Can you quote, word for word, every line from the first line of the records below through the line containing "From stdpp Require", and nothing else?

======

(* ===== verification/ProjectionJournal.v ===== *)
(** * The projection journal

    Models [crates/kaleido-state/src/projection_journal.rs]: the complete views
    of each projection key, numbered by their own cursors, kept in memory and in
    one append-only file per key; recording a view, reading the files back,
    reconciling them with the history the canonical log implies, and answering
    a subscription.  The JSON codec and SHA-256 are parameters. *)
From stdpp Require Import prelude strings gmap sorting.
From Stdlib Require Import ZArith Lia Ascii.
From S2P Require Import Prelude ProtoBase ProtoContent ProtoRuntime ProtoTurn ProtoQueue ProtoWorkflow ProtoAttention ProtoCommand ProtoEffect ProtoProjection CanonState CanonInvariants ReadModelBuild DurableLog.

Local Open Scope Z_scope.

(** ** Data *)

Definition DEFAULT_RETENTION_ENTRIES : nat := 256.

(** [serde_json] on envelopes and on keys. *)
Class EnvelopeCodec := {
  encode_envelope : ProjectionEnvelope → string;
  decode_envelope : string → option ProjectionEnvelope;
  encode_key : ProjectionKey → string
}.

(** [root] tells a persistent journal from one in memory; [files] is the
    projection directory. *)
Module ProjectionJournal.
Record ProjectionJournal : Type := mk {
  root : bool;
  retention_entries : nat;
  entries : gmap ProjectionKey (list ProjectionEnvelope);
  files : gmap string string
}.
End ProjectionJournal.
Abbreviation ProjectionJournal := ProjectionJournal.ProjectionJournal.

Definition ProjectionJournal_set_entries (v : gmap ProjectionKey (list ProjectionEnvelope)) (r : ProjectionJournal) : ProjectionJournal := {|
  ProjectionJournal.root := r.(ProjectionJournal.root);
  ProjectionJournal.retention_entries := r.(ProjectionJournal.retention_entries);
  ProjectionJournal.entries := v;
  ProjectionJournal.files := r.(ProjectionJournal.files)
|}.

Definition ProjectionJournal_set_files (v : gmap string string) (r : ProjectionJournal) : ProjectionJournal := {|
  ProjectionJournal.root := r.(ProjectionJournal.root);
  ProjectionJournal.retention_entries := r.(ProjectionJournal.retention_entries);
  ProjectionJournal.entries := r.(ProjectionJournal.entries);
  ProjectionJournal.files := v
|}.

Module ProjectionReplay.
Record ProjectionReplay : Type := mk {
  ack : ProjectionSubscribeAck;
  envelopes : list ProjectionEnvelope
}.
End ProjectionReplay.
Abbreviation ProjectionReplay := ProjectionReplay.ProjectionReplay.

(** ** Reading the history of a key *)

Definition entries_of (j : ProjectionJournal) (key : ProjectionKey) : list ProjectionEnvelope :=
  default [] (j.(ProjectionJournal.entries) !! key).

Definition current (j : ProjectionJournal) (key : ProjectionKey) : option ProjectionEnvelope :=
  entries ← j.(ProjectionJournal.entries) !! key; last entries.

Definition head_cursor (j : ProjectionJournal) (key : ProjectionKey) : option Cursor :=
  ProjectionEnvelope.cursor <$> current j key.

Definition floor_cursor (j : ProjectionJournal) (key : ProjectionKey) : option Cursor :=
  entries ← j.(ProjectionJournal.entries) !! key;
  ProjectionEnvelope.cursor <$> entries !! (length entries - j.(ProjectionJournal.retention_entries))%nat.

Definition rejected_replay (request : ProjectionSubscribe) (code : ErrorCode) (retriable : bool) (at_ms : Z)
    : ProjectionReplay :=
  ProjectionReplay.mk (ProjectionSubscribeAck.mk request.(ProjectionSubscribe.key)
    (ProjectionSubscribeOutcome.Rejected (CanonicalError.mk code retriable None at_ms))) [].

(** The views that follow a decision. *)
Definition replayed_envelopes (outcome : ProjectionSubscribeOutcome) (entries : list ProjectionEnvelope)
    : list ProjectionEnvelope :=
  match outcome with
  | ProjectionSubscribeOutcome.CurrentFollows current_cursor =>
      option_list (find_first (λ entry, bool_decide (entry.(ProjectionEnvelope.cursor) = current_cursor)) entries)
  | ProjectionSubscribeOutcome.Resumed from_cursor =>
      filter_b (λ entry, from_cursor.(Cursor.seq) <=? entry.(ProjectionEnvelope.cursor).(Cursor.seq)) entries
  | ProjectionSubscribeOutcome.Rejected _ => []
  end.

Definition replay (j : ProjectionJournal) (request : ProjectionSubscribe) (at_ms : Z)
    : result ProjectionReplay StateError :=
  let key := request.(ProjectionSubscribe.key) in
  contract (ProjectionKey_validate key) ;?
  match head_cursor j key with
  | None => Ok (rejected_replay request ErrorCode.NotFound false at_ms)
  | Some head =>
      let? floor := ok_or (floor_cursor j key) (StateError.ProjectionJournalDiverged key) in
      let? ack := contract (decide_projection_subscription request floor head at_ms) in
      let? entries := ok_or (j.(ProjectionJournal.entries) !! key) (StateError.ProjectionJournalDiverged key) in
      Ok (ProjectionReplay.mk ack (replayed_envelopes ack.(ProjectionSubscribeAck.outcome) entries))
  end.

Section journal.
Context `{EnvelopeCodec} (hex_digest : string → string).

(** ** Opening and recording *)

Definition journal_path (key : ProjectionKey) : string := hex_digest (encode_key key) +:+ ".jsonl".

(** [ProjectionJournal::memory] *)
Definition memory (retention_entries : nat) : result ProjectionJournal StateError :=
  reject_if (retention_entries =? 0)%nat StateError.InvalidProjectionRetention ;?
  Ok (ProjectionJournal.mk false retention_entries ∅ ∅).

Definition append_file (j : ProjectionJournal) (envelope : ProjectionEnvelope) (io : IoOutcome)
    : ProjectionJournal * result unit StateError :=
  if negb j.(ProjectionJournal.root) then (j, Ok tt)
  else
    let path := journal_path envelope.(ProjectionEnvelope.key) in
    let line := encode_envelope envelope +:+ String newline "" in
    let content := default "" (j.(ProjectionJournal.files) !! path) in
    match io with
    | IoOutcome.Written =>
        (ProjectionJournal_set_files (<[path := content +:+ line]> j.(ProjectionJournal.files)) j, Ok tt)
    | IoOutcome.Failed bytes =>
        (ProjectionJournal_set_files (<[path := content +:+ str_take bytes line]> j.(ProjectionJournal.files)) j,
         Err (StateError.Io path))
    | IoOutcome.NotOpened => (j, Err (StateError.Io path))
    end.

======

▸ **Written solution**
(* ===== verification/ProjectionJournal.v ===== *)
(** * The projection journal

    Models [crates/kaleido-state/src/projection_journal.rs]: the complete views
    of each projection key, numbered by their own cursors, kept in memory and in
    one append-only file per key; recording a view, reading the files back,
    reconciling them with the history the canonical log implies, and answering
    a subscription.  The JSON codec and SHA-256 are parameters. *)
From stdpp Require Import prelude strings gmap sorting.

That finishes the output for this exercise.